▶ Exercise requirements
Filter the listing below, keeping every line that holds "Htok".
# # # #
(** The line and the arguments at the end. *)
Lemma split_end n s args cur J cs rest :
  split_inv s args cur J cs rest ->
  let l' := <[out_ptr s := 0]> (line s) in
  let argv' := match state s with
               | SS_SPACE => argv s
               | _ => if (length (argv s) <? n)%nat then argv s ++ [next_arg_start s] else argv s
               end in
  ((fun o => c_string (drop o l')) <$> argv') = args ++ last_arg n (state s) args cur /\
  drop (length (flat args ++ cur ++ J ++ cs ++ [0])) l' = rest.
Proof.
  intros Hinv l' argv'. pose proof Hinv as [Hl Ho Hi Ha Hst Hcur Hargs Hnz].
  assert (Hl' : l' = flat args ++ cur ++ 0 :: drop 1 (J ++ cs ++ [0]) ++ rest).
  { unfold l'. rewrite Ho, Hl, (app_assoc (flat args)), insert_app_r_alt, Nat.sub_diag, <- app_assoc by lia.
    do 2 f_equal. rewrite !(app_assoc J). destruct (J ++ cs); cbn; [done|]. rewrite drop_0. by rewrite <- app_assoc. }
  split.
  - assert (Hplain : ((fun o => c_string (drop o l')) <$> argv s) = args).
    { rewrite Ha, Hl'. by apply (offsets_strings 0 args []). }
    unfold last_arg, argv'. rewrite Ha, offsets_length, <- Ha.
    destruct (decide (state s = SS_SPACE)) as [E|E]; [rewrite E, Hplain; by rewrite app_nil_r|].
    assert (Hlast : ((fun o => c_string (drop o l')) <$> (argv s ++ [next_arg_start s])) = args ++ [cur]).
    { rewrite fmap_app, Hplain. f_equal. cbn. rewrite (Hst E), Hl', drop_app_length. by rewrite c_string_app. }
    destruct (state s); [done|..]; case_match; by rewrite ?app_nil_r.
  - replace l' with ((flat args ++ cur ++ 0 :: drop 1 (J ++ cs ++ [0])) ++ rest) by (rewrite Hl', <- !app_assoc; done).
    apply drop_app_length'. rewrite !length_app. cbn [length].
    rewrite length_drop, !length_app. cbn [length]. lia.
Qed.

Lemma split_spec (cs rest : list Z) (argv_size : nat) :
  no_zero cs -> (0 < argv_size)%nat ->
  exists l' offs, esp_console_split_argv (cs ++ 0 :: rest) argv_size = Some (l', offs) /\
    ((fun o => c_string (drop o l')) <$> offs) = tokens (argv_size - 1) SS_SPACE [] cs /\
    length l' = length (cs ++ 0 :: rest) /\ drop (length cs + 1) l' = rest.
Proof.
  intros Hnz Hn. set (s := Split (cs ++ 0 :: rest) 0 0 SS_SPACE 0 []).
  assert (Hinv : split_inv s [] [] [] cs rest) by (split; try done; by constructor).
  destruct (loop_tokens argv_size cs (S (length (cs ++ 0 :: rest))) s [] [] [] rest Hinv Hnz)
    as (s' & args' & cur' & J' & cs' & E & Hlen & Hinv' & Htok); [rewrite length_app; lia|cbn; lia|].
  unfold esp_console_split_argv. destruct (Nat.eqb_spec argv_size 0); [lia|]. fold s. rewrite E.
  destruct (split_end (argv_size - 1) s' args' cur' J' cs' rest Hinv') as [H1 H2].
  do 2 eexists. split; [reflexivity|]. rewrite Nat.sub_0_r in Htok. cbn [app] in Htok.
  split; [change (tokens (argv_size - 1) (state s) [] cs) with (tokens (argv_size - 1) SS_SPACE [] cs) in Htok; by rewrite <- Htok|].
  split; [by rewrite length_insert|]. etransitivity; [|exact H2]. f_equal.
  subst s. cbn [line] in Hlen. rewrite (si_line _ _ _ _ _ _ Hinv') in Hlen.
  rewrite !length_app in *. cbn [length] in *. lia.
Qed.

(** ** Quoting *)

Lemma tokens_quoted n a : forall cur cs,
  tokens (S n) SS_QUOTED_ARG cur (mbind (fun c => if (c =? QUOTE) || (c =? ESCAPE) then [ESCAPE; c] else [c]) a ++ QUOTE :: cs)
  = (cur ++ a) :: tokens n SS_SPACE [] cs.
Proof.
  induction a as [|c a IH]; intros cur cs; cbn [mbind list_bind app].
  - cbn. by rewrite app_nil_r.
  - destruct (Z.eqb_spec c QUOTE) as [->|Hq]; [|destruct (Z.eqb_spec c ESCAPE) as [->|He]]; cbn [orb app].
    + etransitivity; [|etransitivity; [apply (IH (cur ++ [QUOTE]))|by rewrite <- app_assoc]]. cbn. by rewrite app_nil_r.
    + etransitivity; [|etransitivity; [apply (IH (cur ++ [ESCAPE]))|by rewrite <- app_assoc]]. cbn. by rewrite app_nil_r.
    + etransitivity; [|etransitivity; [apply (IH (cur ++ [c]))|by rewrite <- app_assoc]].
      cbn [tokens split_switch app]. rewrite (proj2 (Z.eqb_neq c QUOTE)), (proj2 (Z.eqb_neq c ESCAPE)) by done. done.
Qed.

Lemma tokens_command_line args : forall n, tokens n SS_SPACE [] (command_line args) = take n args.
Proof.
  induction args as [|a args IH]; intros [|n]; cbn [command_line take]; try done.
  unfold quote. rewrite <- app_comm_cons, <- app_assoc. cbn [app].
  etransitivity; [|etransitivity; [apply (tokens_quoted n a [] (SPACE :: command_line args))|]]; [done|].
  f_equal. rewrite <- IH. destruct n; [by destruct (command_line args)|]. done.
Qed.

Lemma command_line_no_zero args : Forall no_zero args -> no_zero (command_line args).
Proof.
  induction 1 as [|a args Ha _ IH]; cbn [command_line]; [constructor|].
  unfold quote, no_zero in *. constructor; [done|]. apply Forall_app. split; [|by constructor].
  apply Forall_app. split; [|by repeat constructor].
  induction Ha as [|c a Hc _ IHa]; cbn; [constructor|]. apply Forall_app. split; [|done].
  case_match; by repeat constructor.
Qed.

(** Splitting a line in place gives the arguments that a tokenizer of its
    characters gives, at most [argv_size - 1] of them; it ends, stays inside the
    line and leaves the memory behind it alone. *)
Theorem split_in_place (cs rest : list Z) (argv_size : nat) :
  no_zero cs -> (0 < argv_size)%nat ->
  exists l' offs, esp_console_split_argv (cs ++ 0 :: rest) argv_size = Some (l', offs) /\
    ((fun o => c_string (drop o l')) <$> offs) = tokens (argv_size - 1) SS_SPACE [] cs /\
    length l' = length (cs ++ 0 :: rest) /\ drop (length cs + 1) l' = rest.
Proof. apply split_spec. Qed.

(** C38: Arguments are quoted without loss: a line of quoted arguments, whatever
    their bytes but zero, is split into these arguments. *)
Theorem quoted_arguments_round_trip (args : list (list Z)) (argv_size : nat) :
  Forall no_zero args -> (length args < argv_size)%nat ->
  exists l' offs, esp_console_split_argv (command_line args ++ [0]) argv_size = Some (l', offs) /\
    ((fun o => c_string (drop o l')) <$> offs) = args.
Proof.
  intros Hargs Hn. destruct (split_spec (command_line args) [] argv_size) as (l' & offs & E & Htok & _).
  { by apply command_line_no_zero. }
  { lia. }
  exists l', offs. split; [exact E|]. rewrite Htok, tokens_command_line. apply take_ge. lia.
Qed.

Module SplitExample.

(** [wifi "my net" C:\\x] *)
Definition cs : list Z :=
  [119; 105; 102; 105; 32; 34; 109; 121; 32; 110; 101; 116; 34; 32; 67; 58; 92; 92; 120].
# # # #
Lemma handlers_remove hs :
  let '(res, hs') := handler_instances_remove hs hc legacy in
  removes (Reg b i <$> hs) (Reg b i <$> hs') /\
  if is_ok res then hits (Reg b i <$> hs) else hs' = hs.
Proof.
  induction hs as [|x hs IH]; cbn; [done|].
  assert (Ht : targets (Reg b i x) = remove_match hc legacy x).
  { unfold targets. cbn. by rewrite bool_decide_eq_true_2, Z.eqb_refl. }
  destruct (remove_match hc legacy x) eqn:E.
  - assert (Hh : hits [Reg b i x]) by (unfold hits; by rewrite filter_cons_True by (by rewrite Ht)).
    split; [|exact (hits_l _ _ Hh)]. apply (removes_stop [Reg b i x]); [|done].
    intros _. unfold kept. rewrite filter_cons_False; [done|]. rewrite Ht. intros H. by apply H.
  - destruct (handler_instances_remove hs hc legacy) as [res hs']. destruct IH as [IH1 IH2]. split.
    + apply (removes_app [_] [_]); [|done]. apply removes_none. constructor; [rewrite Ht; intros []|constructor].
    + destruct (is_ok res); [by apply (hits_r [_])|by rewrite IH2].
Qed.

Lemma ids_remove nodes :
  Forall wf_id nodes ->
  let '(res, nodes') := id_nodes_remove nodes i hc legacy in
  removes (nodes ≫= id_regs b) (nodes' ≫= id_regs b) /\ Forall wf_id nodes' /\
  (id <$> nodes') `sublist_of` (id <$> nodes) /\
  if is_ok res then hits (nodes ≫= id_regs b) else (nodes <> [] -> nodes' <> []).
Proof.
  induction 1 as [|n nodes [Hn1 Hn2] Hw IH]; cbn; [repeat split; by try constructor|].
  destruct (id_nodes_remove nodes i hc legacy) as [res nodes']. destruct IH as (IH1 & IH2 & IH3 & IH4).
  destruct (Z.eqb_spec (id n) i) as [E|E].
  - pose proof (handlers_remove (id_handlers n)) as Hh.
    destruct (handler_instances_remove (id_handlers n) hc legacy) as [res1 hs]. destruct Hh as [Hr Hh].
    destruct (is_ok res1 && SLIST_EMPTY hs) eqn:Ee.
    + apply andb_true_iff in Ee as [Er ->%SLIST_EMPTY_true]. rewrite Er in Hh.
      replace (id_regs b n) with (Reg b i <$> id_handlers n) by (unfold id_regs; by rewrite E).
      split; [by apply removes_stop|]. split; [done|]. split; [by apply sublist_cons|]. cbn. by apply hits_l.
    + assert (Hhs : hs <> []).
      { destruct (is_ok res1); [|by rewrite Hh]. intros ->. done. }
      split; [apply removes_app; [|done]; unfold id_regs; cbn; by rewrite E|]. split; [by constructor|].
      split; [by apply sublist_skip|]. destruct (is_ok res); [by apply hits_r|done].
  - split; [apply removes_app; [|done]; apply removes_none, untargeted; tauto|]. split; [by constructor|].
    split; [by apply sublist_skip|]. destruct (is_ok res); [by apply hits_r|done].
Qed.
# # # #
▶ Solution to the problem
    as (s' & args' & cur' & J' & cs' & E & Hlen & Hinv' & Htok); [rewrite length_app; lia|cbn; lia|].
  do 2 eexists. split; [reflexivity|]. rewrite Nat.sub_0_r in Htok. cbn [app] in Htok.
  split; [change (tokens (argv_size - 1) (state s) [] cs) with (tokens (argv_size - 1) SS_SPACE [] cs) in Htok; by rewrite <- Htok|].
  intros Hargs Hn. destruct (split_spec (command_line args) [] argv_size) as (l' & offs & E & Htok & _).
  exists l', offs. split; [exact E|]. rewrite Htok, tokens_command_line. apply take_ge. lia.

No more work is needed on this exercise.